Es en esto último donde se observa el encadenamiento con el dispositivo disciplinario, que lo convierte en un órgano represivo y a doctrinante que obedece a las figuras de poder para mantener su control, no solo en el crecimiento de la población, sino también en los aspectos económicos y sociales que esto representa (impuestos, salud, educación, vivienda, etc.), pues es más sencillo vigilar que castigar, someter que solucionar.

Luego viene el dispositivo de la seguridad que se encadena con el anterior ya que se ocupan en establecer los coeficientes normales de morbilidad o mortalidad y a poner las enfermedades dentro de límites aceptables. Así mismo se reactivan técnicas disciplinarias que regulen los eventos violentos y el correcto funcionamiento de los individuos en la sociedad, a través de las normas y las leyes que legitimaran el uso de la violencia en contra la violencia misma, algo que se podría denominar como violencia regulada y permitida, en el que el castigo sería la mejor opción para someter, a través del miedo, a las masas y al individuo. Pero que no siempre se le pude poner en marcha pues puede contraponerse con el dilema moral que esto acarrea, al mismo tiempo la seguridad es vigilante ya que la ley limita las acciones agresivas en contra de aquellos que las desobedecen, a sí mismo este mecanismos de vigilancia mantiene un control total de la información que alimenta y retroalimenta a la sociedad, y que seguramente se filtra para dejar ver lo que deber ser visto.

Esto mismo consolida la gobernabilidad, que se vale de todos los dispositivos previos para arraigarse y afianzarse en el seno de una población como la fuerza dominante que vigila, educa, y controla las necesidades de la población y de los individuos.

“Se perfila una técnica muy distinta: no obtener la obediencia de los súbditos a la voluntad del soberano, sino influir sobre cosas aparentemente alejadas de la población, pero que, según hacen saber el cálculo, el análisis y la reflexión, pueden actuar en concreto sobre ella” (Foucault, op. Cit.)
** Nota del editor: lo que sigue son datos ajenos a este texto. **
(** * The NMT node codec of the IPLD plugin

    A shallow embedding of [p2p/ipld/plugin/nodes/nodes.go]: the multihash
    registration, the identifier of a namespaced hash, the block parser, the
    two node variants with their methods, and the collector visitor.

    Conventions of the embedding.
    - A Go byte slice is a [list byte]; a [nil] slice is the empty list
      ([len], [append], [copy] and [bytes.Equal] do not tell them apart).
    - A Go function returning [(v, error)] returns an [outcome]: every
      [return] of this file that carries a non-nil error carries the zero
      value ([nil], [cid.Undef], [cid.Cid{}]) next to it, so [Fails] holds
      the error message alone.  A run-time panic is the third case.
    - The process-wide tables of go-multihash are an explicit [registry]
      threaded through the functions that read or write them. *)

From Stdlib Require Import NArith ZArith Strings.Byte Strings.Ascii.
From stdpp Require Import base option list strings pretty gmap.

#[global] Instance byte_eq_decision : EqDecision byte := Byte.byte_eq_dec.

(** ** Outcomes of Go calls *)

Inductive runtime_fault : Type :=
  | IndexOutOfRange
  | SliceBoundsOutOfRange
  | NilDereference.

Inductive panic_value : Type :=
  | RuntimeError (fault : runtime_fault)
  | PanicString (msg : string).

Inductive outcome (A : Type) : Type :=
  | Returns (a : A)
  | Fails (err : string)
  | Panics (v : panic_value).

Arguments Returns {A} a.
Arguments Fails {A} err.
Arguments Panics {A} v.

#[global] Instance outcome_ret : MRet outcome := @Returns.
#[global] Instance outcome_bind : MBind outcome := λ A B f m,
  match m with
  | Returns a => f a
  | Fails err => Fails err
  | Panics v => Panics v
  end.

(** ** Go slices and the formatting verbs the file uses *)

Module Go.

(** [s[i]] *)
Definition index {A} (s : list A) (i : nat) : outcome A :=
  match s !! i with
  | Some a => Returns a
  | None => Panics (RuntimeError IndexOutOfRange)
  end.

(** [s[lo:hi]].  The bound is the length: the run time checks [hi]
    against the capacity, but each slicing below comes with a [s[n:]] of
    the same slice, which faults whenever [n] exceeds the length. *)
Definition slice {A} (s : list A) (lo hi : nat) : outcome (list A) :=
  if bool_decide (lo ≤ hi ∧ hi ≤ length s)
  then Returns (take (hi - lo) (drop lo s))
  else Panics (RuntimeError SliceBoundsOutOfRange).

(** [s[lo:]] and [s[:hi]] *)
Definition slice_from {A} (s : list A) (lo : nat) : outcome (list A) :=
  slice s lo (length s).
Definition slice_to {A} (s : list A) (hi : nat) : outcome (list A) :=
  slice s 0 hi.

(** [make([]byte, n)] *)
Definition make (n : nat) : list byte := replicate n x00.

(** [copy(dst, src)]: the new contents of [dst] (memmove semantics, the
    source is read as it was before the call). *)
Definition copy {A} (dst src : list A) : list A :=
  take (length dst `min` length src) src
    ++ drop (length dst `min` length src) dst.

(** [bytes.Equal] *)
Definition bytes_Equal (a b : list byte) : bool := bool_decide (a = b).

Definition hexdigit (upper : bool) (d : N) : ascii :=
  if (d <? 10)%N then ascii_of_N (48 + d)
  else ascii_of_N ((if upper then 55 else 87) + d).

(** [%x] on a byte slice: two lower-case hex digits per byte. *)
Definition fmt_x_byte (b : byte) : string :=
  String (hexdigit false (Byte.to_N b / 16))
    (String (hexdigit false (Byte.to_N b mod 16)) EmptyString).
Definition fmt_x (bs : list byte) : string :=
  foldr (λ b s, fmt_x_byte b +:+ s) EmptyString bs.

(** [%X] on a [uint64]: upper-case hex, no leading zeros. *)
Fixpoint fmt_X_go (fuel : nat) (x : N) (acc : string) : string :=
  match fuel with
  | O => acc
  | S fuel =>
      let acc := String (hexdigit true (x mod 16)) acc in
      if (x / 16 =? 0)%N then acc else fmt_X_go fuel (x / 16) acc
  end.
Definition fmt_X (x : N) : string := fmt_X_go 16 x EmptyString.

(** [strings.Contains] *)
Fixpoint Contains (s sub : string) : bool :=
  String.prefix sub s ||
  match s with
  | EmptyString => false
  | String _ s' => Contains s' sub
  end.

End Go.

(** ** Constants of the plugin and of the NMT library *)

Definition Nmt : N := 0x7700.
Definition NmtCodecName : string := "nmt-node".
Definition Sha256Namespace8Flagged : N := 0x7701.
Definition namespaceSize : nat := 8.
Definition shareSize : nat := 256.
Definition sha256_Size : nat := 32.
Definition nmtHashSize : nat := 2 * namespaceSize + sha256_Size.

(** [nmt.LeafPrefix] and [nmt.NodePrefix], the domain separators. *)
Definition LeafPrefix : byte := x00.
Definition NodePrefix : byte := x01.

(** ** The go-multihash and go-cid collaborators

    Neither library belongs to the repository; what the plugin calls is
    modelled here: the tables, [ValidCode], [RegisterHashFunc], [Encode],
    [Decode] and the varint framing they share. *)

Definition HashFunc : Type := list byte → Z → outcome (list byte).

Record registry : Type := Registry {
  Codes : gmap N string;
  Names : gmap string N;
  DefaultLengths : gmap N Z;
  funcTable : gmap N HashFunc
}.

Module mh.

Definition ErrUnknownCode : string := "unknown multihash code".
Definition ErrTooShort : string := "multihash too short. must be >= 2 bytes".
Definition ErrVarintBufferShort : string :=
  "uvarint: buffer too small".
Definition ErrVarintTooLong : string :=
  "uvarint: varint too big (max 64bit)".
Definition ErrInconsistentLen : string :=
  "multihash length inconsistent".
Es preciso destacar que el concepto de poder no es universal e inherente en todas las culturas, sino que es etéreo y metamórfico, evoluciona de acuerdo a un tiempo y lugar específico, conservando ciertos rasgos, transforma otros y agregando nuevos.

Así, podemos entender que el concepto foucultiano de bio-poder es el más adecuado para poder entender las dinámicas de poder que hoy se utilizan en México, ya que aborda con claridad el funcionamiento de los mecanismos que el Estado usa para consolidad su poder.